News Feature | February 23, 2017

Optical Fiber Provides Real-Time Anticoagulation Monitoring

By Jof Enriquez,
Follow me on Twitter @jofenriq

FO-coagulation
Pegasus Professor Aristide Dogariu, left, and doctoral student Jose Rafael Guzman-Sepulveda have developed a real-time blood monitor that's been tested during open-heart surgery on infants. Image courtesy University of Central Florida

Using fiber optics, University of Central Florida (UCF) researchers have developed a technique to monitor, in real time, the formation of dangerous blood clots during cardiovascular procedures.

The risk of developing blood clots that can lead to a heart attack, stroke, or pulmonary embolism rises dramatically during invasive cardiovascular surgery. To lessen the risk, doctors administer anticoagulants to thin the blood, samples of which must be repeatedly withdrawn from the extracorporeal circuit (for example, during cardiopulmonary bypass) at 20-30 minute intervals throughout a procedure that can last for many hours.

Even for standard assays, such as activated clotting time (ACT) and thromboelastography (TEG), there are typical time gaps of at least 15–30 minutes, during which the exact status of blood coagulability is unknown to the surgical team.

The UCF team, led by Aristide Dogariu, a Pegasus Professor in UCF’s College of Optics & Photonics, sought to eliminate these risky time gaps.

They developed an optical fiber that beams light at the blood flowing through the tubes of a heart-lung machine used in a bypass procedure. The fiber detects the light as it bounces back, through a technique called coherence-gated light scattering, and the machine detects the backscattered light to determine if red blood cells are vibrating slower than expected – a sign of increased coagulation – indicating that additional doses of a blood thinner are needed.
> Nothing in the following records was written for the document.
(* ===== verification/FallbackFacts.v ===== *)
(** * The fallback group: what it selects and how it dials

    Over every interleaving of its critical sections the group selects the pinned member
    while it is usable and otherwise the first usable one; a dial tries the members in
    that order; a write is sent again only when nothing of it was sent. *)
From stdpp Require Import base list gmap strings.
From S2P Require Import Prelude OutboundManager OutboundFacts Group Fallback.

(** ** Well-formed groups *)

Record fb_wf (s : Fallback) : Prop := {
  fw_tags : NoDup (fc_tag <$> f_candidates s);
  fw_health : ∀ c, c ∈ f_candidates s →
    ∃ h, f_health s !! fc_tag c = Some h ∧ ob_id (fh_outbound h) = ob_id (fc_outbound c);
  fw_members : ∀ t, is_Some (f_health s !! t) → t ∈ fc_tag <$> f_candidates s;
  fw_failures : ∀ t h, f_health s !! t = Some h → 0 <= df_count (fh_failures h) < maxDialFailures;
}.

(** ** Selecting *)

(** The pinned member, when it is one of the group. *)
Definition pinned (s : Fallback) : option fallbackCandidate :=
  if nonempty (f_fixed s)
  then List.find (λ c, bool_decide (fc_tag c = f_fixed s)) (f_candidates s) else None.

(** The pin is to be released: its member is down and another one works. *)
Definition releases (s : Fallback) : bool :=
  match pinned s with
  | Some c => negb (usableLocked s c) && existsb (usableLocked s) (f_candidates s)
  | None => false
  end.

Definition choice (s : Fallback) : string :=
  match pinned s with
  | Some c => if usableLocked s c then fc_tag c else first_available s
  | None => first_available s
  end.

(** The selection is up to date, and no pin waits to be released. *)
Definition settled_selection (s : Fallback) : Prop :=
  releases s = false ∧ f_selected s = choice s.

(** Two states that select alike. *)
Definition alike (s s' : Fallback) : Prop :=
  f_candidates s' = f_candidates s ∧ f_fixed s' = f_fixed s ∧
  ∀ c, usableLocked s' c = usableLocked s c.

Lemma find_ext {A} (f g : A → bool) l : (∀ x, f x = g x) → List.find f l = List.find g l.
Proof. intros E. induction l as [|x l IH]; [done|]. cbn. by rewrite E, IH. Qed.

Lemma alike_health s s' :
  f_candidates s' = f_candidates s → f_fixed s' = f_fixed s → f_health s' = f_health s → alike s s'.
Proof. intros E1 E2 E3. split; [done|]. split; [done|]. intros c. unfold usableLocked, health_of. by rewrite E3. Qed.

Lemma first_available_alike s s' :
  f_candidates s' = f_candidates s → (∀ c, usableLocked s' c = usableLocked s c) →
  first_available s' = first_available s.
Proof. intros E Hu. unfold first_available. by rewrite E, (find_ext _ _ _ Hu). Qed.

Lemma alike_selects s s' : alike s s' → choice s' = choice s ∧ releases s' = releases s.
Proof.
  intros (E1 & E2 & E3). unfold choice, releases, pinned. rewrite E1, E2.
  rewrite (first_available_alike s s') by done.
  destruct (if nonempty (f_fixed s) then _ else _); [|done].
  rewrite E3. split; [done|]. f_equal. by apply existsb_ext_in.
Qed.

Lemma select_eq s :
  selectAvailableLocked s = (if releases s then clearFixedLocked s else s, choice s).
Proof.
  unfold selectAvailableLocked, choice, releases, pinned.
  destruct (nonempty (f_fixed s)) eqn:En; [|done].
  destruct (List.find _ _) as [c|]; [|done]. destruct (usableLocked s c); [done|]. cbn.
  destruct (existsb _ _); [|done]. f_equal. apply first_available_alike.
  - unfold clearFixedLocked. by destruct (negb _).
  - intros c'. unfold clearFixedLocked. by destruct (negb _).
Qed.

Lemma releases_nonempty s : releases s = true → nonempty (f_fixed s) = true.
Proof. unfold releases, pinned. by destruct (nonempty _). Qed.

Lemma released_choice s : releases s = true → choice (clearFixedLocked s) = choice s.
Proof.
  intros Hr. assert (Hn := releases_nonempty s Hr). unfold choice at 1, pinned, clearFixedLocked.
  rewrite Hn. cbn. unfold releases in Hr. unfold choice. destruct (pinned s) as [c|]; [|done].
  apply andb_true_iff in Hr as [Hu _]. apply negb_true_iff in Hu. by rewrite Hu.
Qed.

(** [reselect] settles the selection and leaves the members alone. *)
Lemma reselect_spec s :
  settled_selection (reselect s) ∧ f_candidates (reselect s) = f_candidates s ∧
  f_health (reselect s) = f_health s ∧ f_groups (reselect s) = f_groups s.
Proof.
  set (s1 := if releases s then clearFixedLocked s else s).
  assert (H1 : f_candidates s1 = f_candidates s ∧ f_health s1 = f_health s ∧ f_groups s1 = f_groups s ∧
    choice s1 = choice s ∧ releases s1 = false).
  { unfold s1. destruct (releases s) eqn:Er; [|done].
    rewrite released_choice by done. assert (Hn := releases_nonempty s Er).
    unfold clearFixedLocked, releases, pinned. by rewrite Hn. }
  destruct H1 as (H1 & H2 & H3 & H4 & H5).
  assert (E : ∃ g, reselect s = fset_interruptGroup g (fset_selection (choice s) (f_fixed s1) (f_cache s1) s1)).
  { unfold reselect. rewrite select_eq. fold s1. cbn.
    destruct (_ || _); [|by eexists]. exists (f_interruptGroup s1). done. }
  destruct E as [g ->]. split; [|done].
  assert (Ha : alike s1 (fset_interruptGroup g (fset_selection (choice s) (f_fixed s1) (f_cache s1) s1))).
  { by apply alike_health. }
  apply alike_selects in Ha as [Hc Hr]. split; [by rewrite Hr|]. cbn. by rewrite Hc, H4.
Qed.

(** What a settled selection is. *)
Lemma settled_selection_spec s :
  NoDup (fc_tag <$> f_candidates s) → settled_selection s →
  (∀ c, c ∈ f_candidates s → nonempty (f_fixed s) = true → fc_tag c = f_fixed s →
     (usableLocked s c = true → f_selected s = f_fixed s) ∧
     (usableLocked s c = false → ∀ c', c' ∈ f_candidates s → usableLocked s c' = false)) ∧
  ((∀ c, c ∈ f_candidates s → nonempty (f_fixed s) = true → fc_tag c = f_fixed s →
      usableLocked s c = false) →
   f_selected s = first_available s).
Proof.
  intros Hn [Hr Hs]. split.
  - intros c Hc Hf Ht. assert (Ep : pinned s = Some c).
    { unfold pinned. rewrite Hf. destruct (List.find _ _) as [c'|] eqn:E.
      - apply List.find_some in E as [Hc' E]. apply bool_decide_eq_true in E. apply list_elem_of_In in Hc'.
        f_equal. eapply (fmap_NoDup_inj fc_tag); [done..|congruence].
      - apply list_elem_of_In in Hc. specialize (List.find_none _ _ E c Hc) as Hx.
        cbn in Hx. by apply bool_decide_eq_false in Hx. }
    split.
    + intros Hu. rewrite Hs. unfold choice. by rewrite Ep, Hu.
    + intros Hu c' Hc'. unfold releases in Hr. rewrite Ep, Hu in Hr. cbn in Hr.
      destruct (usableLocked s c') eqn:Eu; [|done]. apply not_true_iff_false in Hr. destruct Hr.
      apply existsb_exists. exists c'. split; [by apply list_elem_of_In|done].
  - intros Hno. rewrite Hs. unfold choice, pinned. destruct (nonempty (f_fixed s)) eqn:Hf; [|done].
    destruct (List.find _ _) as [c|] eqn:E; [|done].
    apply List.find_some in E as [Hc E]. apply bool_decide_eq_true in E. apply list_elem_of_In in Hc.
    by rewrite (Hno c Hc eq_refl E).
Qed.

(** ** What the critical sections keep *)

(** A change of one health that keeps the outbound and the bound on failures. *)
Definition tame (f : fallbackHealth → fallbackHealth) : Prop :=
  ∀ h, 0 <= df_count (fh_failures h) < maxDialFailures →
    fh_outbound (f h) = fh_outbound h ∧ 0 <= df_count (fh_failures (f h)) < maxDialFailures.

Lemma on_health_wf c f s : tame f → fb_wf s → fb_wf (on_health c f s).
Proof.
  intros Hf [H1 H2 H3 H4]. unfold on_health. destruct (f_health s !! fc_tag c) as [h|] eqn:E; [|done].
  destruct (same _ _); [|done]. assert (Hh := H4 _ _ E). destruct (Hf h Hh) as [Ho Hb].
  split; cbn; [done| | |].
  - intros c' Hc'. destruct (H2 c' Hc') as (h' & E' & Hid).
    destruct (decide (fc_tag c = fc_tag c')) as [Et|Hne].
    + exists (f h). rewrite Et, lookup_insert_eq. split; [done|]. rewrite Ho. congruence.
    + exists h'. by rewrite lookup_insert_ne.
  - intros t Ht. apply H3. destruct (decide (fc_tag c = t)) as [<-|Hne]; [by eexists|].
    by rewrite lookup_insert_ne in Ht.
  - intros t h' [[<- <-]|[_ ?]]%lookup_insert_Some; [done|]. by eapply H4.
Qed.

Lemma on_health_same c f s :
  f_candidates (on_health c f s) = f_candidates s ∧ f_fixed (on_health c f s) = f_fixed s ∧
  f_selected (on_health c f s) = f_selected s ∧ f_groups (on_health c f s) = f_groups s.
Proof. unfold on_health. by destruct (f_health s !! fc_tag c) as [h|]; [destruct (same _ _)|]. Qed.

(** A change of the failures only does not change what is usable. *)
Lemma on_health_failures_alike c v s : alike s (on_health c (hset_failures v) s).
Proof.
  destruct (on_health_same c (hset_failures v) s) as (E1 & E2 & _). split; [done|]. split; [done|].
  intros c'. unfold on_health, usableLocked, health_of.
  destruct (f_health s !! fc_tag c) as [h|] eqn:E; [|done]. destruct (same _ _); [|done]. cbn.
  destruct (decide (fc_tag c = fc_tag c')) as [Et|Hne].
  - rewrite <- Et, lookup_insert_eq, E. done.
  - by rewrite lookup_insert_ne.
Qed.

Lemma settled_alike s s' :
  alike s s' → f_selected s' = f_selected s → settled_selection s → settled_selection s'.
Proof. intros [H1 H2]%alike_selects Es [Hr Hs]. split; congruence. Qed.

Lemma wf_same s s' :
  f_candidates s' = f_candidates s → f_health s' = f_health s → fb_wf s → fb_wf s'.
Proof. intros E1 E2 [H1 H2 H3 H4]. by split; rewrite ?E1, ?E2. Qed.

Lemma recordDialFailure_spec now c err s :
  fb_wf s → fb_wf (recordDialFailure now c err s) ∧
  (settled_selection s → settled_selection (recordDialFailure now c err s)) ∧
  f_candidates (recordDialFailure now c err s) = f_candidates s ∧
  (∀ t h, f_health s !! t = Some h → ∃ h', f_health (recordDialFailure now c err s) !! t = Some h' ∧
     fh_outbound h' = fh_outbound h).
Proof.
  intros Hs. unfold recordDialFailure.
  destruct (negb _); [naive_solver|]. destruct (negb (candidateActive s c)) eqn:Ea; [naive_solver|].
  set (f := fh_failures (health_of s (fc_tag c))).
  assert (Hb : 0 <= df_count (dialFailures_add now err f).1 < maxDialFailures).
  { apply add_bounds. unfold f, health_of. destruct (f_health s !! fc_tag c) as [h|] eqn:E; cbn.
    - by eapply (fw_failures _ Hs).
    - unfold maxDialFailures. lia. }
  destruct (dialFailures_add now err f) as [v check]. cbn in Hb.
  assert (Hw : fb_wf (on_health c (hset_failures v) s)) by (by apply on_health_wf).
  assert (Ha := on_health_failures_alike c v s).
  destruct (on_health_same c (hset_failures v) s) as (E1 & E2 & E3 & _).
  assert (Hh : ∀ t h, f_health s !! t = Some h → ∃ h', f_health (on_health c (hset_failures v) s) !! t = Some h' ∧
    fh_outbound h' = fh_outbound h).
  { intros t h E. unfold on_health. destruct (f_health s !! fc_tag c) as [h0|] eqn:E0; [|by eauto].
    destruct (same _ _); [|by eauto]. cbn. destruct (decide (fc_tag c = t)) as [<-|].
    - rewrite lookup_insert_eq. eexists. split; [done|]. cbn. congruence.
    - rewrite lookup_insert_ne by done. eauto. }
  destruct check.
  - split; [by apply (wf_same (on_health c (hset_failures v) s))|]. split; [|by split].
    intros Hset. apply (settled_alike s); [|done..]. destruct Ha as (A1 & A2 & A3). by split.
  - split; [done|]. split; [|by split]. intros Hset. by eapply settled_alike.
Qed.

(** ** Collecting the members *)

Lemma own_members_NoDup mb g tags l l' :
  own_members mb g tags l = Ok l' → NoDup (fc_tag <$> l) → NoDup (fc_tag <$> l').
Proof.
  revert l. induction tags as [|t tags IH]; intros l; cbn; [by intros [= <-]|].
  destruct (mem t (fc_tag <$> l)) eqn:E; [apply IH|].
  destruct (mb_Outbound mb t); [|done]. intros H Hn. eapply IH; [done|].
  rewrite fmap_app. apply NoDup_app. split; [done|]. split; [|apply NoDup_singleton].
  intros x Hx ->%list_elem_of_singleton. cbn in Hx. apply mem_true in Hx. congruence.
Qed.

Lemma provider_members_NoDup mb g i l :
  NoDup (fc_tag <$> l) → NoDup (fc_tag <$> provider_members mb g i l).
Proof.
  unfold provider_members. generalize (fg_providerTags g). intros tags. revert l.
  induction tags as [|p tags IH]; intros l Hl; cbn; [done|]. apply IH.
  generalize (mb_Provider mb p). intros ds. revert l Hl.
  induction ds as [|d ds IHd]; intros l Hl; cbn; [done|]. apply IHd.
  unfold provider_member. destruct (mem (ob_Tag d) (fc_tag <$> l)) eqn:E; [done|].
  cbn. destruct (negb _); [done|].
  rewrite fmap_app. apply NoDup_app. split; [done|]. split; [|apply NoDup_singleton].
  intros x Hx ->%list_elem_of_singleton. cbn in Hx. apply mem_true in Hx. congruence.
Qed.

Lemma collect_members_NoDup mb i gs l l' :
  collect_members mb i gs l = Ok l' → NoDup (fc_tag <$> l) → NoDup (fc_tag <$> l').
Proof.
  revert i l. induction gs as [|g gs IH]; intros i l; cbn; [by intros [= <-]|].
  intros H Hn. go_inv. eapply IH; [done|]. apply provider_members_NoDup. by eapply own_members_NoDup.
Qed.

Lemma health_lookup old l t h :
  NoDup (fc_tag <$> l) →
  fold_left (λ m c, <[fc_tag c := kept_health old c]> m) l (∅ : gmap string fallbackHealth) !! t = Some h ↔
  ∃ c, c ∈ l ∧ fc_tag c = t ∧ h = kept_health old c.
Proof.
  intros Hl.
  assert (H : ∀ m : gmap string fallbackHealth,
    fold_left (λ m c, <[fc_tag c := kept_health old c]> m) l m !! t = Some h ↔
    (∃ c, c ∈ l ∧ fc_tag c = t ∧ h = kept_health old c) ∨ (t ∉ fc_tag <$> l ∧ m !! t = Some h)).
  { induction l as [|x l IH]; intros m; cbn; [set_solver|].
    apply NoDup_cons in Hl as [Hx Hl]. rewrite IH by done. rewrite lookup_insert_Some.
    assert (Ho : ∀ o, o ∈ l → fc_tag o ∈ fc_tag <$> l) by (intros; by apply list_elem_of_fmap_2).
    setoid_rewrite elem_of_cons. naive_solver. }
  rewrite H, lookup_empty. naive_solver.
Qed.

Lemma rebuildCandidates_spec mb s s' :
  fb_wf s → rebuildCandidates mb s = Ok s' → fb_wf s' ∧ settled_selection s'.
Proof.
  intros [H1 H2 H3 H4] E. unfold rebuildCandidates in E. go_inv.
  match goal with E : collect_members _ _ _ _ = Ok ?l |- _ =>
    apply collect_members_NoDup in E; [rename l into cs|apply NoDup_nil_2] end.
  destruct (reselect_spec (fset_members cs
    (fold_left (λ m c, <[fc_tag c := kept_health (f_health s) c]> m) cs ∅) s)) as (Hs & Ec & Eh & _).
  split; [|done]. eapply (wf_same (fset_members cs _ s)); [exact Ec|exact Eh|].
  assert (Hk : ∀ c, ob_id (fh_outbound (kept_health (f_health s) c)) = ob_id (fc_outbound c) ∧
            0 <= df_count (fh_failures (kept_health (f_health s) c)) < maxDialFailures).
  { intros c. unfold kept_health, maxDialFailures. destruct (f_health s !! fc_tag c) as [h|] eqn:Eh'; cbn; [|lia].
    destruct (same _ _) eqn:Es; cbn; [|lia]. apply same_true in Es. split; [done|]. by eapply H4. }
  split; cbn.
  - done.
  - intros c Hc. exists (kept_health (f_health s) c). split; [|apply Hk]. apply health_lookup; eauto.
  - intros t [h (c & Hc & <- & _)%health_lookup]; [|done]. by apply list_elem_of_fmap_2.
  - intros t h (c & Hc & _ & ->)%health_lookup; [|done]. apply Hk.
Qed.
“It provides continuous feedback for the surgeon to make a decision on medication,” said Dogariu in a news release. “That is what’s new. Continuous, real-time monitoring is not available today."

"The method does not need sample collection, special preparation procedures or external triggering of the coagulation cascade, thus eliminating the delays associated with conventional technologies based on end-point measurements," Dogariu and colleagues added in the proof-of-concept study, published in Nature Biomedical Engineering.

They also claim that the optical fiber can be directly incorporated into existing, standard vascular access devices used in operating rooms today.

UCF's optical fiber blood monitoring technique has been tested during cardiac surgeries on 10 infants at Arnold Palmer Hospital for Children, with promising results, according to New Atlas. The team now is working to expand its proof-of-concept to a larger study.

“I absolutely see the technique having potential in the intensive care setting, where it can be part of saving the lives of critically ill patients with all kinds of other disorders,” said Dr. William DeCampli, chief of pediatric cardiac surgery at Arnold Palmer Hospital for Children, and a professor at the UCF College of Medicine.